Apapun jenis tindak pidana yang dilakukan seorang terdakwa maupun hal-hal yang meliputi dengan perbuatan yang dilakukan, seharusnya sudah selesai ketika secara komperehensif telah dipertimbangkan secara hukum dalam putusan pengadilan yang berakhir pada jenis dan masa pidana yang dijatuhkan (strafmaat) oleh hakim.
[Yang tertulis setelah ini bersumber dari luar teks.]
Lemma issued_token_resolves_witness :
  ∃ token current_user,
    TokenManager.generate_token sample_settings sample_jose
      (TokenManager.create_payload sample_settings 1000 ann) = Ok token
    ∧ outcome (AuthenticationManager.get_current_user sample_settings
                 sample_jose
                 (table_service [(VStr (py "ann@example.org"), ann_schema)])
                 (1000 + 86400) (Some token))
      = Ok current_user
    ∧ CurrentUserSchema.email current_user = VStr (py "ann@example.org").
Proof.
  apply (issued_token_resolves sample_settings sample_jose
           (table_service [(VStr (py "ann@example.org"), ann_schema)])
           ann 1000 (1000 + 86400) (py "ann@example.org")
           ann_schema ann_schema).
  - apply sample_jose_spec.
  - reflexivity.
  - discriminate.
  - vm_compute. discriminate.
  - reflexivity.
  - reflexivity.
  - reflexivity.
Defined.

(** ** Error kinds of the resolver *)

(** C3.  For a token that passed the presence check: an error of kind
    [TokenMissingError], [TokenExpiredError] or [TokenInvalidError] raised
    in the body leaves [get_current_user] as it is, and every other
    exception raised there leaves it as [TokenInvalidError].  In particular
    an expired signature surfaces as [TokenExpiredError], and a failure of
    the user service, a schema mismatch and a [TypeError] of the claim
    validation surface as [TokenInvalidError]. *)
Theorem resolver_error_kinds {UserModel : Type} (S : Settings) (J : Jose)
    (C : Collaborators UserModel) (now c : Z) (s : list Z) :
  let token := Some (c :: s) in
  let body := outcome (AuthenticationManager.resolve S J C now token) in
  let got := outcome (AuthenticationManager.get_current_user S J C now token) in
  let decoded :=
    jwt_decode J now (c :: s) (TOKEN_SECRET_KEY S) [TOKEN_ALGORITHM S] in
  (∀ e, body = Raise e →
        e ∈ [TokenMissingError; TokenExpiredError; TokenInvalidError] →
        got = Raise e)
  ∧ (∀ e, body = Raise e →
          e ∉ [TokenMissingError; TokenExpiredError; TokenInvalidError] →
          got = Raise TokenInvalidError)
  ∧ (decoded = Raise ExpiredSignatureError → got = Raise TokenExpiredError)
  ∧ (∀ payload user_email e,
       decoded = Ok payload →
       TokenManager.validate_payload now payload = Ok user_email →
       get_user_by_identifier C user_email = Raise e →
       isinstance_TokenError e = false →
       got = Raise TokenInvalidError)
  ∧ (∀ payload user_email user e,
       decoded = Ok payload →
       TokenManager.validate_payload now payload = Ok user_email →
       get_user_by_identifier C user_email = Ok (Some user) →
       model_validate C user = Raise e →
       isinstance_TokenError e = false →
       got = Raise TokenInvalidError)
  ∧ (∀ payload,
       decoded = Ok payload →
       TokenManager.validate_payload now payload = Raise TypeError →
       got = Raise TokenInvalidError).
Proof.
  intros token body got decoded. subst token body got decoded.
  rewrite get_current_user_handler.
  split; [| split; [| split; [| split; [| split]]]].
  - intros e -> He.
    repeat (apply elem_of_cons in He as [-> | He]); try done.
    by apply elem_of_nil in He.
  - intros e -> He. destruct e; try done; exfalso; apply He;
      repeat first [apply list_elem_of_here | apply list_elem_of_further].
  - intros Hd. rewrite <- get_current_user_handler.
    by rewrite (get_current_user_decode_raises S J C now c s _ Hd).
  - intros payload user_email e Hd Hv Hu He.
    rewrite <- get_current_user_handler.
    rewrite (get_current_user_decoded S J C now c s _ Hd), Hv, Hu.
    by rewrite He.
  - intros payload user_email user e Hd Hv Hu Hm He.
    rewrite <- get_current_user_handler.
    rewrite (get_current_user_decoded S J C now c s _ Hd), Hv, Hu, Hm.
    by rewrite He.
  - intros payload Hd Hv.
    rewrite <- get_current_user_handler.
    by rewrite (get_current_user_decoded S J C now c s _ Hd), Hv.
Qed.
Selanjutnya, bagi seorang terdakwa yang telah menerima jenis dan masa pidana tersebut yang berakibat putusan pengadilan telah berkekuatan hukum tetap maka bagi terpidana yang menjalani pidana sebagai warga binaan akan memasuki babak kehidupan baru untuk menjalani pidana dalam rangka proses untuk dikembalikan di tengah masyarakat dengan hak-haknya yang harus dipenuhi tanpa ada pengecualian, sepanjang syarat-syarat pokok sebagaimana ditentukan dalam UU Pemasyarakatan terpenuhi.
“Dalam konteks penjelasan suatu norma, penjelasan sebuah undang-undang juga tidak boleh menambahkan norma baru, apalagi menambah persyaratan yang tidak sejalan dengan norma pokok yang terdapat dalam undang-undang yang bersangkutan,” ungkap Suhartoyo.
***
Untuk diketahui, pada sidang pemeriksaan pendahuluan yang digelar di MK, pada Kamis (26/8/2021), OC Kaligis menyampaikan kerugian konstitusional yang dialaminya. OC mengatakan Direktorat Jenderal Pemasyarakatan mengupayakan dirinya mendapatkan remisi.
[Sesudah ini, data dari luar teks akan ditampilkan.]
(** The three facts every action of the widget and every event keeps. *)
Lemma act_keeps (apiKeyEnv : option string) (a : ChatWidget.Action)
      (p : Provider) :
  status p <> ErrorStatus ->
  ChatWidget.flagMatchesRecorder p ->
  (isRecording p = true -> status p = Connected) ->
  let q := ChatWidget.act apiKeyEnv p a in
  status q <> ErrorStatus
  /\ ChatWidget.flagMatchesRecorder q
  /\ (isRecording q = true -> status q = Connected).
Proof.
  intros Hst Hflag Hrec. cbv zeta.
  assert (Hstopped : forall q,
             status q <> ErrorStatus ->
             status (stopRecording q) <> ErrorStatus
             /\ ChatWidget.flagMatchesRecorder (stopRecording q)
             /\ (isRecording (stopRecording q) = true ->
                 status (stopRecording q) = Connected)).
  { intros q Hq. destruct (stopRecording_fields q) as (H1 & H2 & H3).
    unfold ChatWidget.flagMatchesRecorder. rewrite H1, H2.
    split; [exact Hq|]. split; [exact H3 | discriminate]. }
  assert (Hdisc : forall q,
             status (LiveAPI.disconnect q) <> ErrorStatus
             /\ ChatWidget.flagMatchesRecorder (LiveAPI.disconnect q)
             /\ (isRecording (LiveAPI.disconnect q) = true ->
                 status (LiveAPI.disconnect q) = Connected)).
  { intros q. destruct (disconnect_fields q) as (H1 & H2 & H3).
    unfold ChatWidget.flagMatchesRecorder. rewrite H1, H2.
    split; [discriminate|]. split; [exact H3 | discriminate]. }
  assert (Hconn : status p = Disconnected ->
                  status (LiveAPI.connect apiKeyEnv p) <> ErrorStatus
                  /\ ChatWidget.flagMatchesRecorder
                       (LiveAPI.connect apiKeyEnv p)
                  /\ (isRecording (LiveAPI.connect apiKeyEnv p) = true ->
                      status (LiveAPI.connect apiKeyEnv p) = Connected)).
  { intros Hd. destruct (connect_fields apiKeyEnv p) as (H1 & H2 & H3).
    unfold ChatWidget.flagMatchesRecorder in *. rewrite H1, H2.
    split; [destruct H3 as [-> | ->]; [discriminate | exact Hst]|].
    split; [exact Hflag|].
    intros Hr. specialize (Hrec Hr). congruence. }
  assert (Hmic : status p = Connected ->
                 let q := if isRecording p then stopRecording p
                          else startRecording p in
                 status q <> ErrorStatus
                 /\ ChatWidget.flagMatchesRecorder q
                 /\ (isRecording q = true -> status q = Connected)).
  { intros Hc. cbv zeta. destruct (isRecording p) eqn:Hr.
    - apply Hstopped. exact Hst.
    - destruct (startRecording_fields p) as (H1 & H2).
      rewrite H1. split; [exact Hst|]. split; [|intros _; exact Hc].
      apply H2. exact Hflag. }
  destruct a as [| |now e|activeStore docs|];
    cbn [ChatWidget.act].
  - (* the connection button *)
    unfold ChatWidget.toggleConnection.
    destruct (status p) eqn:Hs; try apply Hdisc; try (apply Hconn; reflexivity).
    congruence.
  - (* the microphone button *)
    unfold ChatWidget.micButton, ChatWidget.toggleMic.
    destruct (status p) eqn:Hs.
    + apply Hconn. reflexivity.
    + rewrite Hs. split; [discriminate|]. split; [exact Hflag|].
      intros Hr. specialize (Hrec Hr). discriminate.
    + apply Hmic. reflexivity.
    + congruence.
  - (* an event of the client *)
    destruct e as [| |turn|delta| |call|err]; cbn [handle];
      try (split; [exact Hst | split; [exact Hflag | exact Hrec]]).
    + destruct (startRecording_fields (setStatus Connected p)) as (H1 & H2).
      rewrite H1. cbn [setStatus status].
      split; [discriminate|]. split; [|reflexivity].
      apply H2. exact Hflag.
    + apply Hstopped. cbn [setStatus status]. discriminate.
    + destruct (transcript_fields now EmptyString p)
        as (_ & (H1 & H2 & H3)).
      unfold ChatWidget.flagMatchesRecorder in *. rewrite H1, H2, H3.
      auto.
  - (* the store or the documents changed *)
    unfold rebuildClient.
    destruct (status p) eqn:Hs;
      try (cbn [setClient status isRecording]; rewrite ?Hs;
           split; [discriminate|]; split; [exact Hflag|];
           intros Hr; specialize (Hrec Hr); discriminate).
    + apply Hstopped. cbn [setStatus status]. discriminate.
    + congruence.
  - (* the effect's cleanup *)
    apply Hdisc.
Qed.

(** X22.  The provider under its buttons and events, when every start of
    the microphone settles before the next press or event arrives (each
    action is taken with the start it triggers run to its end, lemma
    startRecording_settled).  Whatever such sequence of button presses, client events, store
    changes and cleanups reaches a freshly mounted provider, whether or
    not there is a key and whether or not the microphone can be had: the
    status is never 'error'; the recording flag is up exactly when the
    recorder holds a stream, a context and both nodes, and down exactly
    when it holds none; and the flag is only up while the status is
    connected. *)
Theorem recording_flag_is_truthful (apiKeyEnv : option string)
        (actions : list ChatWidget.Action) (b : AudioRecorder.Browser) :
  let p := ChatWidget.run apiKeyEnv actions (initialProvider b) in
  status p <> ErrorStatus
  /\ (isRecording p = true -> ChatWidget.recorderRunning (audioRecorderRef p))
  /\ (isRecording p = false -> recorderIdle (audioRecorderRef p))
  /\ (isRecording p = true -> status p = Connected).
Proof.
  cbv zeta.
  assert (Hall : forall acts p,
             status p <> ErrorStatus ->
             ChatWidget.flagMatchesRecorder p ->
             (isRecording p = true -> status p = Connected) ->
             let q := ChatWidget.run apiKeyEnv acts p in
             status q <> ErrorStatus
             /\ ChatWidget.flagMatchesRecorder q
             /\ (isRecording q = true -> status q = Connected)).
  { induction acts as [|a acts IH]; intros p H1 H2 H3; cbv zeta.
    - cbn. auto.
    - unfold ChatWidget.run. cbn [fold_left].
      destruct (act_keeps apiKeyEnv a p H1 H2 H3) as (K1 & K2 & K3).
      exact (IH _ K1 K2 K3). }
  destruct (Hall actions (initialProvider b)) as (H1 & H2 & H3).
  - cbn. discriminate.
  - cbn. exact I.
  - cbn. discriminate.
  - unfold ChatWidget.flagMatchesRecorder in H2.
    split; [exact H1|]. split; [|split; [|exact H3]].
    + intros Hr. rewrite Hr in H2. exact H2.
    + intros Hr. rewrite Hr in H2. exact H2.
Qed.

End SessionFacts.

(* ===================================================================== *)
(** ** Listeners and outbound messages                                    *)
(* ===================================================================== *)

Section OutboundFacts.

Import ContextService.
Import GenAILiveClient.
Import LiveAPI.
Import LiveSend.
Local Open Scope string_scope.

Lemma emit_on (e' e : string) (f : nat) (m : Emitter.Listeners) :
  Emitter.emit e' (Emitter.on e f m)
  = if String.eqb e' e then (Emitter.emit e' m ++ [f])%list
    else Emitter.emit e' m.
Proof.
  unfold Emitter.on, Emitter.emit, Emitter.set.
  destruct (String.eqb e' e) eqn:He.
  - apply String.eqb_eq in He. subst e'.
    destruct (m e) as [fns|] eqn:Hm.
    + rewrite Hm, String.eqb_refl. reflexivity.
    + rewrite !String.eqb_refl. reflexivity.
  - destruct (m e) as [fns|] eqn:Hm.
    + rewrite Hm, He. reflexivity.
    + rewrite String.eqb_refl, He. reflexivity.
Qed.

Lemma emit_off (e' e : string) (f : nat) (m : Emitter.Listeners) :
  Emitter.emit e' (Emitter.off e f m)
  = if String.eqb e' e
    then filter (fun c => negb (Nat.eqb c f)) (Emitter.emit e' m)
    else Emitter.emit e' m.
Proof.
  unfold Emitter.off, Emitter.emit, Emitter.set.
  destruct (String.eqb e' e) eqn:He.
  - apply String.eqb_eq in He. subst e'.
    destruct (m e) as [fns|] eqn:Hm.
    + rewrite String.eqb_refl. reflexivity.
    + rewrite Hm. reflexivity.
  - destruct (m e) as [fns|] eqn:Hm.
    + rewrite He. reflexivity.
    + reflexivity.
Qed.

Lemma emit_register (regs : list (string * nat)) :
  forall (e : string) (m : Emitter.Listeners),
    Emitter.emit e (Emitter.register regs m)
    = (Emitter.emit e m
       ++ map snd (filter (fun r => String.eqb e (fst r)) regs))%list.
Proof.
  induction regs as [|[e0 f0] regs IH]; intros e m.
  - cbn. rewrite app_nil_r. reflexivity.
  - unfold Emitter.register in *. cbn [fold_left fst snd filter].
    rewrite IH, emit_on.
    destruct (String.eqb e e0); cbn [map snd];
      rewrite <- ?app_assoc; reflexivity.
Qed.

(** X23.  The listener table of the recorder and of the client.  [emit]
    calls the functions registered for the event in the order of their
    registration, once per registration; [off] removes every
    registration of the function for that event, not just one, keeps the
    others in order, and leaves the other events alone. *)
Theorem listeners_fire_in_registration_order :
  (forall (regs : list (string * nat)) (e : string),
      Emitter.emit e (Emitter.register regs Emitter.empty)
      = map snd (filter (fun r => String.eqb e (fst r)) regs))
  /\ (forall (m : Emitter.Listeners) (e e' : string) (f : nat),
         Emitter.emit e' (Emitter.off e f m)
         = if String.eqb e' e
           then filter (fun c => negb (Nat.eqb c f)) (Emitter.emit e' m)
           else Emitter.emit e' m)
  /\ (forall (m : Emitter.Listeners) (e : string) (f : nat),
         ~ In f (Emitter.emit e (Emitter.off e f m)))
  /\ (forall (m : Emitter.Listeners) (e : string) (f : nat),
         Emitter.emit e (Emitter.off e f (Emitter.on e f (Emitter.on e f m)))
         = Emitter.emit e (Emitter.off e f m)).
Proof.
  split; [|split; [|split]].
  - intros regs e. rewrite emit_register. reflexivity.
  - intros m e e' f. apply emit_off.
  - intros m e f Hin. rewrite emit_off, String.eqb_refl in Hin.
    apply filter_In in Hin. destruct Hin as [_ Hneq].
    rewrite Nat.eqb_refl in Hneq. discriminate.
  - intros m e f. rewrite !emit_off, !emit_on, !String.eqb_refl.
    rewrite !filter_app. cbn [filter]. rewrite Nat.eqb_refl. cbn [negb].
    rewrite !app_nil_r. reflexivity.
Qed.

Lemma sendRealtimeInput_open (chunks : list Chunk) (c : Client) (h : nat) :
  session c = Some h ->
  sendRealtimeInput chunks c
  = map (fun chunk => RealtimeInput (chunkMimeType chunk) (chunkData chunk))
        chunks.
Proof.
  intros Hs. unfold sendRealtimeInput. rewrite Hs.
  induction chunks as [|ch chunks IH]; [reflexivity|].
  cbn [flat_map map app]. rewrite IH. reflexivity.
Qed.

Lemma sendRealtimeInput_closed (chunks : list Chunk) (c : Client) :
  session c = None -> sendRealtimeInput chunks c = [].
Proof.
  intros Hs. unfold sendRealtimeInput. rewrite Hs.
  induction chunks as [|ch chunks IH]; [reflexivity | exact IH].
Qed.

(** X24.  Sending needs a session.  Through a client that was
    disconnected, or one that was just made and whose [connect] has not
    yet been answered, [sendText], [sendRealtimeInput] and
    [sendToolResponse] hand nothing to the transport and raise nothing;
    once the session is there, [sendRealtimeInput] makes one call per
    chunk, in order, and [sendText] marks its turn complete. *)
Theorem sends_need_a_session (c : Client) (cfg : LiveConfig)
        (apiKey : option string) (h : nat) (text response : string)
        (chunks : list Chunk) :
  let closed := GenAILiveClient.disconnect c in
  let pending := snd (GenAILiveClient.connect apiKey (newClient cfg)) in
  let opened := connected h c in
  (sendText text closed = [] /\ sendRealtimeInput chunks closed = []
   /\ sendToolResponse response closed = [])
  /\ (sendText text pending = [] /\ sendRealtimeInput chunks pending = []
      /\ sendToolResponse response pending = [])
  /\ sendText text opened = [ClientContent text true]
  /\ sendRealtimeInput chunks opened
     = map (fun chunk => RealtimeInput (chunkMimeType chunk)
                                       (chunkData chunk)) chunks
  /\ sendToolResponse response opened = [ToolResponse response].
Proof.
  cbv zeta.
  assert (Hpending : session (snd (GenAILiveClient.connect apiKey
                                     (newClient cfg))) = None).
  { unfold GenAILiveClient.connect.
    destruct apiKey as [[|a rest]|]; reflexivity. }
  split; [|split; [|split; [|split]]].
  - unfold sendText, sendToolResponse.
    rewrite sendRealtimeInput_closed by reflexivity. auto.
  - unfold sendText, sendToolResponse.
    rewrite sendRealtimeInput_closed by exact Hpending.
    rewrite Hpending. auto.
  - reflexivity.
  - apply (sendRealtimeInput_open chunks (connected h c) h). reflexivity.
  - reflexivity.
Qed.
Namun, upaya remisi ini terhalang dengan adanya Peraturan Pemerintah Nomor 99 Tahun 2012 (PP 99/2012) tentang Perubahan Kedua Atas Peraturan Pemerintah Nomor 32 Tahun 1999 tentang Syarat dan Tata Cara Pelaksanaan Hak Warga Binaan Pemasyarakatan (PP 32/1999). OC menjelaskan bahwa ia bukan seorang pelaku akan tetapi dihukum selama 10 tahun.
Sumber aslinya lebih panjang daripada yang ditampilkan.